What Is It?
Legitimate websites are prized by malicious actors as distribution sites for their malware. The primary reason is that a link to a legitimate website is more likely to be clicked on by potential victims. The more well known the organization, the more likely its website or entire domain is whitelisted and less likely to be blocked by security products. There are numerous examples of legitimate websites being compromised that end up serving malware of all types, including trojans and ransomware. In this case, the website of the commercial security division of electronics manufacturer Uniden was compromised.
Discovered by a threat researcher known by the Twitter handle “JTHL” found malicious Word documents stored in the site’s /wp-admin/legale directory. According to URLhaus, the malicious documents contained a macro that downloads a variant of the Emotet banking trojan (aka Hedo). Within the past year, working with 300 volunteers, the URLhaus project has assisted in the removal or remediation of approximately 100,000 sites distributing malware.

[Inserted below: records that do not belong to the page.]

(** * Trivia API: a shallow embedding of [backend/flaskr/__init__.py]

    The request handlers of the Flask application are translated into
    Rocq functions over an explicit database state.  Exceptions (including
    the [HTTPException]s raised by [abort]) are values of an error monad,
    so that the [try ... except BaseException] blocks of the handlers can
    be written out exactly as they are in the source. *)

From Stdlib Require Import ZArith String Ascii Bool List Lia Sorting.Sorted.
Import ListNotations.

Local Open Scope string_scope.
Local Open Scope list_scope.
Local Open Scope Z_scope.

(* ================================================================== *)
(** ** JSON values produced by [jsonify] *)
(* ================================================================== *)

Unset Elimination Schemes.
Inductive json : Type :=
| JNull
| JBool (b : bool)
| JInt (n : Z)
| JStr (s : string)
| JArr (items : list json)
| JObj (fields : list (string * json)).
Set Elimination Schemes.

(* ================================================================== *)
(** ** The data-access layer *)
(* ================================================================== *)

(** Modelled from the spec: the entity [Question] of [models.py] (which is
    not part of the sources): an integer identity, the question and answer
    texts, the category id and the difficulty; [format] is its projection
    to a plain mapping. *)
Module Question.

Record t : Type := Build
  { id : Z;
    question : string;
    answer : string;
    category : Z;
    difficulty : Z }.

Definition format (q : t) : json :=
  JObj [ ("id", JInt (id q));
         ("question", JStr (question q));
         ("answer", JStr (answer q));
         ("category", JInt (category q));
         ("difficulty", JInt (difficulty q)) ].

End Question.

(** Modelled from the spec: the entity [Category] of [models.py]: an
    integer identity and a text label. *)
Module Category.

Record t : Type := Build
  { id : Z;
    type : string }.

Definition format (c : t) : json :=
  JObj [ ("id", JInt (id c)); ("type", JStr (type c)) ].

End Category.

(** Modelled from the spec: the relational database behind the ORM.  The
    two tables are kept in storage order; [reachable] is false when the
    database cannot answer, in which case every query raises. *)
Record Database : Type := mkDatabase
  { questions : list Question.t;
    categories : list Category.t;
    reachable : bool }.

(** Python exceptions that the handlers can meet.  [HTTPException c] is
    what [abort(c)] raises. *)
Inductive exn : Type :=
| TypeError
| KeyError
| IndexError
| OperationalError
| MultipleResultsFound
| HTTPException (code : Z).

(** Computations of a request: they read and update the database and
    either raise or return. *)
Definition App (A : Type) : Type := Database -> Database * (exn + A).

Definition ret {A} (a : A) : App A := fun db => (db, inr a).

Definition raise {A} (e : exn) : App A := fun db => (db, inl e).

Definition bind {A B} (m : App A) (k : A -> App B) : App B :=
  fun db =>
    match m db with
    | (db', inl e) => (db', inl e)
    | (db', inr a) => k a db'
    end.

Notation "x <- m ;; k" := (bind m (fun x => k))
  (at level 61, m at next level, right associativity).
Notation "m ;;; k" := (bind m (fun _ => k))
  (at level 61, right associativity).

(** [try: body except BaseException: handler] *)
Definition try_except {A} (body : App A) (handler : exn -> App A) : App A :=
  fun db =>
    match body db with
    | (db', inl e) => handler e db'
    | r => r
    end.

(** [abort(code)] raises the HTTP exception of that status. *)
Definition abort {A} (code : Z) : App A := raise (HTTPException code).

(** [Question.query ... .all()] and iteration over a query: the rows that
    the composed query [q] selects. *)
Definition Question_query (q : list Question.t -> list Question.t)
  : App (list Question.t) :=
  fun db =>
    if reachable db then (db, inr (q (questions db)))
    else (db, inl OperationalError).

Definition Category_query_all : App (list Category.t) :=
  fun db =>
    if reachable db then (db, inr (categories db))
    else (db, inl OperationalError).

(** [order_by(Question.id)]: ascending by id (a stable insertion sort). *)
Fixpoint insert_by_id (q : Question.t) (l : list Question.t)
  : list Question.t :=
  match l with
  | [] => [q]
  | x :: l' =>
      if Question.id q <? Question.id x then q :: l
      else x :: insert_by_id q l'
  end.

Fixpoint order_by_id (l : list Question.t) : list Question.t :=
  match l with
  | [] => []
  | q :: l' => insert_by_id q (order_by_id l')
  end.

(** [filter(Question.category == category_id)] *)
Definition filter_category (category_id : Z) (l : list Question.t)
  : list Question.t :=
  filter (fun q => Question.category q =? category_id) l.

(** [filter(Question.id == question_id)] *)
Definition filter_id (question_id : Z) (l : list Question.t)
  : list Question.t :=
  filter (fun q => Question.id q =? question_id) l.

(** [one_or_none()] *)
Definition one_or_none {A} (rows : list A) : App (option A) :=
  match rows with
  | [] => ret None
  | [r] => ret (Some r)
  | _ => raise MultipleResultsFound
  end.

(** Modelled from the spec: [question.delete()] removes the row with the
    question's identity and commits. *)
Definition Question_delete (q : Question.t) : App unit :=
  fun db =>
    if reachable db then
      (mkDatabase
         (filter (fun x => negb (Question.id x =? Question.id q))
                 (questions db))
         (categories db) (reachable db),
       inr tt)
    else (db, inl OperationalError).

First discovered by security researchers in 2014, the Emotet trojan is mainly distributed by malicious spam emails, containing either an attached Office document with a malicious macro or a simple link to a malicious document.
Favorite lures used by the spam emails attempting to socially engineer users to open a document or click a link include perennial favorites such as unpaid invoices or undeliverable packages. Emotet, which was Initially a banking trojan, has evolved to include the theft of cryptocurrency wallets, installation of addition malware and sending of malicious spam from an infected system. The Emotet code is polymorphic, meaning it alters itself each time it’s executed, which makes it harder for legacy security products to detect. Emotet can also determine when it is being executed on a virtual machine, which slows down analysis.
How Does It Propagate?
Some Emotet variants do contain the necessary code to self-propagate, exploiting the use of poor passwords on network shares or even the EternalBlue vulnerability as used by the devasting WannaCry and NotPetya attacks. The most likely infection vector is malicious spam emails containing a link to the malicious documents hosted on the Uniden website, which users are socially engineered to click on.
When/How Did BluVector Detect It?
Fifteen malicious Word document samples are publicly available and BluVector’s patented Machine Learning Engine (MLE) detected the malware in all the 15 samples. Regression testing has shown that all samples would have been detected for 62 months prior to their release.